Hoehn completes quest to get final Dallas County photo

Published 5:55 pm Monday, January 7, 2019

After an article ran in Saturday’s edition of The Selma Times-Journal, Janna Hoehn finally received the photo she’d been searching for since her quest began almost a year ago.

“I was elated to get his photo and see his sweet face,” Hoehn said. “Each and every photo is a treasure, I always get a tear in my eye when I first see it.”

Hoehn has been collecting photos to accompany the names etched into the Vietnam Veterans Memorial Wall for roughly eight years – over the weekend, she received the final one from Dallas County.

Email newsletter signup

According to Hoehn, she first received an email from Stephen Posey, an employee in the Selma-Dallas County Public Library’s reference department, saying that he had turned up a death notice and obituary with a photo for Selma native Freddie Lee Johnson.

Posey said he received a call from Hoehn in August of last year and was unable to find a photo. In October, another person called in search of the same photo – this time he uncovered a death notice but still no photo.

After the newspaper’s inquiry last week, Posey looked again and found an obituary and photo from a Dec. 18, 1966 edition of the Times-Journal.

“The library did a second search for an obituary and found a photo with his obit,” Hoehn said.

“Usually, when I find a request I was looking for, I feel a sense of satisfaction,” Posey said. “With this one, I kind of said ‘yes’ and threw my hands in the air.”

After the recent article ran, Hoehn received another photo from a friend of Johnson’s, James Bailey.

Bailey sent a photo of a band that Johnson led – he can be seen seated alongside the rest of the musicians.

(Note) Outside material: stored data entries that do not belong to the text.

(* ===== verification/GoNetFacts.v ===== *)
(** * Facts about host:port strings and lexical paths: they can be taken apart again. *)
From S2P Require Import Prelude GoStrings GoNet.

Lemma bytes_app s t : bytes (s +:+ t) = bytes s ++ bytes t.
Proof. induction s as [|a s IH]; [done|]. exact (f_equal (cons a) IH). Qed.
Lemma bytes_inj s t : bytes s = bytes t -> s = t.
Proof. intros H. by rewrite <- (of_bytes_bytes s), H, of_bytes_bytes. Qed.
Lemma string_app_nil_r (s : string) : s +:+ "" = s.
Proof. apply bytes_inj. by rewrite bytes_app, app_nil_r. Qed.

Lemma has_byte_false a l : has_byte a l = false <-> a ∉ l.
Proof.
  unfold has_byte. rewrite <- not_true_iff_false, existsb_exists, list_elem_of_In.
  split; intros H Hin; apply H.
  - exists a. split; [done|apply Ascii.eqb_refl].
  - destruct Hin as (x & Hin & ->%Ascii.eqb_eq). done.
Qed.

(** ** Host and port *)
Lemma cut_first_app a x y : a ∉ x -> cut_first a (x ++ a :: y) = Some (x, y).
Proof.
  induction x as [|b x IH]; cbn; intros H.
  - by rewrite Ascii.eqb_refl.
  - apply not_elem_of_cons in H as [Hb Hx]. destruct (Ascii.eqb_spec a b); [done|]. by rewrite IH.
Qed.
Lemma cut_last_app a x y : a ∉ y -> cut_last a (x ++ a :: y) = Some (x, y).
Proof.
  intros H. unfold cut_last. rewrite rev_app_distr. cbn. rewrite <- app_assoc. cbn.
  rewrite cut_first_app by (by rewrite <- in_rev_elem || by rewrite list_elem_of_In, <- in_rev, <- list_elem_of_In).
  by rewrite !rev_involutive.
Qed.

(** What a host may contain to be found again: no brackets, and a port no colon either. *)
Definition plain_host (s : string) : Prop := lbracket ∉ bytes s /\ rbracket ∉ bytes s.
Definition plain_port (s : string) : Prop :=
  colon ∉ bytes s /\ lbracket ∉ bytes s /\ rbracket ∉ bytes s.

Lemma split_join_host_port host port :
  plain_host host -> plain_port port -> SplitHostPort (JoinHostPort host port) = Ok (host, port).
Proof.
  intros [Hl Hr] (Pc & Pl & Pr). unfold JoinHostPort, SplitHostPort.
  change (existsb (Ascii.eqb colon) (bytes host)) with (has_byte colon (bytes host)).
  destruct (has_byte colon (bytes host)) eqn:Ec.
  - set (l := bytes ("[" +:+ host +:+ "]:" +:+ port)).
    assert (El : l = (lbracket :: bytes host ++ [rbracket]) ++ colon :: bytes port)
      by (unfold l; rewrite !bytes_app; cbn; by rewrite <- app_assoc).
    rewrite El, cut_last_app by done. cbn [app]. rewrite <- app_assoc. cbn [app].
    rewrite Ascii.eqb_refl, cut_first_app by done. cbn. unfold no_brackets.
    rewrite !(proj2 (has_byte_false _ _)); rewrite ?of_bytes_bytes; try done;
      rewrite ?elem_of_app, ?elem_of_cons; naive_solver.
  - apply has_byte_false in Ec.
    assert (El : bytes (host +:+ ":" +:+ port) = bytes host ++ colon :: bytes port)
      by by rewrite !bytes_app.
    rewrite El, cut_last_app by done.
    destruct (bytes host ++ colon :: bytes port) as [|b inner] eqn:E; [by destruct (bytes host)|].
    assert (Hb : Ascii.eqb lbracket b = false).
    { apply Ascii.eqb_neq. intros <-. destruct (bytes host) as [|x h] eqn:Eh; cbn in E;
        injection E as E _; [done|subst; set_solver]. }
    rewrite Hb, (proj2 (has_byte_false colon _) Ec), <- E. unfold no_brackets.
    rewrite !(proj2 (has_byte_false _ _)); rewrite ?of_bytes_bytes; try done;
      rewrite elem_of_app, elem_of_cons; naive_solver.
Qed.

(** ** Lexical paths *)

(** An element of a resolved absolute path. *)
Definition proper (e : string) : Prop := e <> "" /\ e <> "." /\ e <> ".." /\ slash ∉ bytes e.

Lemma split_aux_no_sep sep cur l e :
  sep ∉ cur -> e ∈ split_aux sep cur l -> sep ∉ bytes e.
Proof.
  revert cur. induction l as [|a l IH]; intros cur Hc; cbn.
  - intros ->%list_elem_of_singleton. rewrite bytes_of_bytes.
    rewrite list_elem_of_In, <- in_rev, <- list_elem_of_In. done.
  - destruct (Ascii.eqb_spec a sep) as [->|Hne].
    + intros [->|He]%elem_of_cons; [|by eapply IH; [|exact He]; set_solver].
      rewrite bytes_of_bytes, list_elem_of_In, <- in_rev, <- list_elem_of_In. done.
    + apply IH. by rewrite not_elem_of_cons.
Qed.

Lemma resolve_proper stack els :
  Forall proper stack -> Forall (fun e => slash ∉ bytes e) els -> Forall proper (resolve true stack els).
Proof.
  revert stack. induction els as [|e els IH]; intros stack Hs He; [done|]. cbn.
  apply Forall_cons in He as [He Hels].
  destruct ((e == "") || (e == ".")) eqn:E1; [by apply IH|].
  destruct (e == "..") eqn:E2; bool_prop.
  - destruct stack as [|x stack]; [by apply IH|]. apply Forall_cons in Hs as [Hx Hs].
    destruct (x == "..") eqn:E3; [|by apply IH]. bool_prop. by destruct Hx as (_ & _ & ? & _).
  - apply IH; [|done]. by constructor.
Qed.

Lemma path_elements_proper path : IsAbs path = true -> Forall proper (path_elements path).
Proof.
  intros Ha. unfold path_elements. rewrite Ha. apply Forall_rev, resolve_proper; [constructor|].
  apply Forall_forall. intros e. apply split_aux_no_sep. set_solver.
Qed.

(** The elements of any path are not empty and hold no separator. *)
Lemma resolve_named rooted stack els :
  Forall (fun e => e <> "" /\ slash ∉ bytes e) stack -> Forall (fun e => slash ∉ bytes e) els ->
  Forall (fun e => e <> "" /\ slash ∉ bytes e) (resolve rooted stack els).
Proof.
  revert stack. induction els as [|e els IH]; intros stack Hs He; [done|]. cbn.
  apply Forall_cons in He as [He Hels].
  destruct ((e == "") || (e == ".")) eqn:E1; [by apply IH|]. bool_prop.
  destruct (e == "..") eqn:E2; bool_prop; [|apply IH; [by constructor|done]].
  destruct stack as [|x stack]; [apply IH; [destruct rooted; by repeat constructor|done]|].
  pose proof Hs as [Hx Hs']%Forall_cons.
  destruct (x == ".."); apply IH; try done. by constructor.
Qed.
Lemma path_elements_named path : Forall (fun e => e <> "" /\ slash ∉ bytes e) (path_elements path).
Proof.
  unfold path_elements. apply Forall_rev, resolve_named; [constructor|].
  apply Forall_forall. intros e. apply split_aux_no_sep. set_solver.
Qed.

(** Splitting undoes joining. *)
Lemma split_aux_app sep cur x l :
  sep ∉ x -> split_aux sep cur (x ++ sep :: l) = of_bytes (rev cur ++ x) :: split_aux sep [] l.
Proof.
  revert cur. induction x as [|a x IH]; intros cur Hx; cbn.
  - by rewrite Ascii.eqb_refl, app_nil_r.
  - apply not_elem_of_cons in Hx as [Ha Hx]. destruct (Ascii.eqb_spec a sep); [done|].
    rewrite IH by done. cbn. by rewrite <- app_assoc.
Qed.
Lemma split_aux_last sep cur x : sep ∉ x -> split_aux sep cur x = [of_bytes (rev cur ++ x)].
Proof.
  revert cur. induction x as [|a x IH]; intros cur Hx; cbn; [by rewrite app_nil_r|].
  apply not_elem_of_cons in Hx as [Ha Hx]. destruct (Ascii.eqb_spec a sep); [done|].
  rewrite IH by done. cbn. by rewrite <- app_assoc.
Qed.

Lemma split_aux_cons sep cur l : split_aux sep cur l <> [].
Proof. revert cur. induction l as [|a l IH]; intros cur; cbn; [done|]. destruct (Ascii.eqb a sep); [done|apply IH]. Qed.

Lemma split_join els :
  els <> [] -> Forall (fun e => slash ∉ bytes e) els -> Split (Join els "/") slash = els.
Proof.
  unfold Split. induction els as [|e els IH]; [done|]. intros _ [He Hels]%Forall_cons.
  destruct els as [|e' els]; cbn [Join].
  - rewrite split_aux_last by done. cbn. by rewrite of_bytes_bytes.
  - rewrite !bytes_app. change (bytes "/") with [slash]. cbn [app].
    rewrite split_aux_app by done. cbn [rev app]. rewrite of_bytes_bytes. f_equal. by apply IH.
Qed.

Lemma resolve_clean rooted stack els :
  Forall proper els -> resolve rooted stack els = rev els ++ stack.
Proof.
  revert stack. induction els as [|e els IH]; intros stack He; [done|]. cbn.
  apply Forall_cons in He as [(H1 & H2 & H3 & _) Hels].
  rewrite (proj2 (eqb_false e "") H1), (proj2 (eqb_false e ".") H2), (proj2 (eqb_false e "..") H3).
  cbn. rewrite IH by done. by rewrite <- app_assoc.
Qed.

Lemma IsAbs_slash s : IsAbs ("/" +:+ s) = true.
Proof. done. Qed.

Lemma elements_of_joined els :
  Forall proper els -> path_elements ("/" +:+ Join els "/") = els.
Proof.
  intros Hp. assert (Hs : Forall (fun e => slash ∉ bytes e) els)
    by (eapply Forall_impl; [exact Hp|]; by intros e (_ & _ & _ & ?)).
  unfold path_elements. rewrite IsAbs_slash.
  destruct (decide (els = [])) as [->|Hn]; [done|].
  assert (E : Split ("/" +:+ Join els "/") slash = "" :: els).
  { change ("" :: els) with ([""] ++ els). rewrite <- (split_join els Hn Hs) at 2.
    unfold Split. rewrite bytes_app. change (bytes "/") with ([] ++ [slash]). cbn [app].
    change (split_aux slash [] ([] ++ slash :: bytes (Join els "/")) =
            [""] ++ split_aux slash [] (bytes (Join els "/"))).
    rewrite split_aux_app by set_solver. done. }
  rewrite E. change (resolve true [] ("" :: els)) with (resolve true [] els).
  rewrite resolve_clean, app_nil_r by done. apply rev_involutive.
Qed.

Lemma path_elements_Clean path : IsAbs path = true -> path_elements (Clean path) = path_elements path.
Proof.
  intros Ha. unfold Clean. rewrite Ha. apply elements_of_joined. by apply path_elements_proper.
Qed.
Lemma IsAbs_Clean path : IsAbs path = true -> IsAbs (Clean path) = true.
Proof. intros Ha. unfold Clean. by rewrite Ha. Qed.

Lemma drop_common_prefix a b b' t : drop_common a b = (b', t) -> b' = [] -> b = a ++ t.
Proof.
  revert b. induction a as [|x a IH]; intros b; cbn; [by intros [= <- <-]|].
  destruct b as [|y b]; [by intros [= <- <-]|]. destruct (x == y) eqn:E; bool_prop.
  - subst. intros H Hn. by rewrite (IH _ H Hn).
  - by intros [= <- <-].
Qed.

(** A relative path that climbs starts with a double dot. *)
Lemma climbing els : Join (".." :: els) "/" = ".." \/ HasPrefix (Join (".." :: els) "/") "../" = true.
Proof. destruct els as [|e els]; [by left|right]. by destruct els. Qed.

Lemma Rel_below root path rel :
  IsAbs root = true -> IsAbs path = true -> Rel root path = Ok rel ->
  rel <> ".." -> HasPrefix rel "../" = false ->
  exists rest, path_elements path = path_elements root ++ rest.
Proof.
  intros Hr Hp. unfold Rel. destruct (Clean path == Clean root) eqn:Ec.
  - intros _ _ _. exists []. rewrite app_nil_r, <- path_elements_Clean by done. bool_prop.
    by rewrite Ec, path_elements_Clean.
  - rewrite Hr, Hp. cbn [Bool.eqb negb].
    destruct (drop_common _ _) as [b t] eqn:Ed. destruct (existsb _ b); [done|].
    intros [= <-] Hne Hnp. destruct b as [|x b].
    + exists t. by apply (drop_common_prefix _ _ [] t).
    + exfalso. cbn [map app] in Hne, Hnp.
      destruct (climbing (map (fun _ => "..") b ++ t)) as [E|E]; congruence.
Qed.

“I love hearing about who these young men were,” Hoehn said.

The story which ran in the Times-Journal upon Johnson’s death read as follows:

“A Selma Army officer, First Lieutenant Freddie L. Johnson, has died in Viet Nam, according to a release from the Defense Department.

Lieut. Johnson, son of Mr. and Mrs. Nelson Johnson, 1020Weaver St., graduated from Hudson High School in 1959 and enlisted in the Army soon after graduation. He received his commission as second lieutenant on May 13, 1965, at Fort Benning, Ga., and was assigned to the 508th Infantry Division at Fort Bragg, N.C.

His orders to Viet Nam were received in May, 1966, and he was assigned to Company C, 2nd Battalion, 27th Infantry. In early November, he was assigned for temporary duty to a jungle warfare school in Malaysia, and family members said it was apparently on this assignment that he died.

The telegram received by his widow stated that Lieut. Johnson died on December 7 ‘as a result of drowning while attempting to assist another individual on a training mission.’

In addition to his parents and his widow, survivors include three children, Sharon Patrice Johnson, Anthony Jerome Johnson and Michael Dwayne Johnson, the youngest being 10 months old. Funeral arrangements have not been made.”

Johnson’s funeral was eventually held at “the Church of Christ, on the corner of Minter Avenue and Franklin Street,” according to the obituary.

“Our fallen should never be forgotten,” Hoehn said. “They are not just a name on a wall, they are someone’s loved one.”

Hoehn is still trying to collect the names of other veterans in Alabama – so far, she has collected all of the names for 26 counties.

Many of the others lack just one photo, like Dallas County did until Johnson’s photo was found.

Once she has found all of the photos for Alabama, Hoehn plans to move on to Georgia.